Colin: When I went to my first WhiskyX, in L.A. — like I told you, I’ve worked and attended these kinds of events, and it’s not even close. Everything about these events is different, including the actual behavior of the crowd versus what expectations may be. These are people who are used to going out on a regular basis, so they know how to comport themselves. I was shocked.
Bryan: You know what? it’s not a party — it’s just a good vibe.
Colin: And it’s like that in multiple markets. That was the thing where I was, like, “Well, maybe it’s just L.A." Then I went to the Brooklyn one. Same cool vibe.
So you’ve transported what's usually been old guys in cardigans to the hipster market, and the response has been good.
Murphy: Exactly. It really was built for the new whiskey drinker. Maybe you’re drinking bourbon or Scotch, but you’re kinda just getting into it, so it’s really for that type of person, who wants to learn more in a more inspiring environment. It’s a little bit more of an exciting thing. The other thing that we’re going to be doing in the future, in Denver, is we’re going to be doing more year-round events where you can come and learn about Irish whiskey or Scotch. I think the opportunity to discover whiskeys and then continue that journey is something that we’re really excited about, and we’re really excited to be working with Flaviar, because it’s, like, “Discover the whiskeys, but then you can discover them at home, too.” We’re kind of getting full circle.
And for each event, do you also have a focus on local whiskeys?

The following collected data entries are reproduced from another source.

(* ===== verification/ExclusionLedger.v ===== *)
(** * The exclusion journal implements the node's contract

    [ExclusionOps] for the [LocalExclusionLedger] facade over its worker thread,
    with the laws the node's and the reconciler's theorems rely on. *)

From S2P Require Import Prelude Journal JournalFacts LedgerWorker LedgerWorkerFacts Egress EgressLedger Preflight Crypto NodeDocs.

Section instance.
Context {sha : Sha256}.

#[export] Instance exclusion_ops : ExclusionOps (Worker * Fs) := {
  excl_record d e := let '(r, w, fs) := record_local_excluded d e.1 e.2 in (r, (w, fs));
  excl_contains d e := let '(r, w, fs) := contains d e.1 e.2 in (r, (w, fs));
  excl_healthy e := w_healthy e.1;
}.

Definition exclusion_holds (e : Worker * Fs) (d : LedgerDigest) : Prop :=
  j_index (w_journal e.1) !! d = Some LocalExcluded.

Lemma exclusion_record d w fs :
  w_queue w = [] →
  w_queue (worker_record d LocalExcluded w fs).1.2 = [] ∧
  (is_ok (worker_record d LocalExcluded w fs).1.1 = true →
     j_index (w_journal (worker_record d LocalExcluded w fs).1.2) !! d = Some LocalExcluded) ∧
  ∀ x, j_index (w_journal w) !! x = Some LocalExcluded →
    j_index (w_journal (worker_record d LocalExcluded w fs).1.2) !! x = Some LocalExcluded.
Proof.
  intros Hq. destruct (worker_record_effect d LocalExcluded w fs Hq) as [Hq' [(Hr & _ & Hi)|[Hr Hi]]]; rewrite Hi.
  - split_and!; [done| |].
    + intros _. apply lookup_insert_eq.
    + intros x Hx. destruct (decide (d = x)) as [->|]; [apply lookup_insert_eq|by rewrite lookup_insert_ne].
  - split_and!; [done| |done]. intros Hok. pose proof (worker_record_unchanged d LocalExcluded w fs Hq) as Hu.
    destruct (worker_record d LocalExcluded w fs) as [[[[]|] w'] fs']; cbn in *; try done.
    specialize (Hu eq_refl). by destruct (j_index (w_journal w) !! d) as [[]|].
Qed.

#[export] Program Instance exclusion_laws : ExclusionLaws (Worker * Fs) := {
  excl_inv e := w_queue e.1 = [];
  excluded := exclusion_holds;
}.
Next Obligation.
  intros d [w fs] Hq. cbn in *. unfold record_local_excluded. destruct (exclusion_record d w fs Hq) as (Hq' & _).
  by destruct (worker_record _ _ _ _) as [[r w'] fs'].
Qed.
Next Obligation.
  intros d [w fs] Hq. cbn in *. unfold contains. destruct (worker_lookup_drained d w fs Hq) as (Hq' & _).
  by destruct (worker_lookup _ _ _) as [[r w'] fs'].
Qed.
Next Obligation.
  intros d [w fs] x Hq Hx. cbn in *. unfold record_local_excluded. destruct (exclusion_record d w fs Hq) as (_ & _ & Hm).
  specialize (Hm x Hx). by destruct (worker_record _ _ _ _) as [[r w'] fs'].
Qed.
Next Obligation.
  intros d [w fs] Hq Hr. cbn in *. unfold record_local_excluded in *. destruct (exclusion_record d w fs Hq) as (_ & Hok & _).
  destruct (worker_record _ _ _ _) as [[r w'] fs']. cbn in *. apply Hok. by destruct r.
Qed.
Next Obligation.
  intros d [w fs] x Hq. cbn in *. unfold contains. destruct (worker_lookup_drained d w fs Hq) as (_ & Hj & _).
  destruct (worker_lookup _ _ _) as [[r w'] fs']. unfold exclusion_holds. cbn in *. by rewrite Hj.
Qed.
Next Obligation.
  intros d [w fs] b Hq Hr. cbn in *. unfold contains in *. destruct (worker_lookup_drained d w fs Hq) as (_ & _ & Hs).
  destruct (worker_lookup _ _ _) as [[r w'] fs']. destruct r as [s|]; cbn in Hr; [|done]. injection Hr as <-.
  rewrite (Hs s eq_refl). unfold exclusion_holds. cbn. by destruct (j_index (w_journal w) !! d) as [[]|].
Qed.

End instance.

Murphy: Yeah, we try to merge them in. We’re still working on building up the event and what we do. So we have sixty [whiskeys], and it’s not a cheap event to put on. We do try to work local whiskeys in, and we have worked with the distillers' association, and of course in Denver we have Stranahan’s, which was purchased by Proximo [in 2010]. In the past, we’ve featured five or six local Colorado whiskeys, and we’ll do the same this year.
Have you thought of doing a WhiskyX festival that includes a whole bunch of bands?
Bryan: Yeah, we have. What’s interesting is that after we’ve gone through two years and ten events, learning about what people want, what we can do better, those types of things, that’s one of the things on our radar that we’re developing: coming up with different experiences. One of the experiences is potentially a musical festival with whiskey really embedded in it.
The WhiskyX with St. Paul and the Broken Bones takes place from 6 to 10 p.m. Friday, October 18, at Wings Over the Rockies Air & Space Museum, at 7711 East Academy Boulevard. Tickets are $50 to $300 and available at TheWhiskyX.com.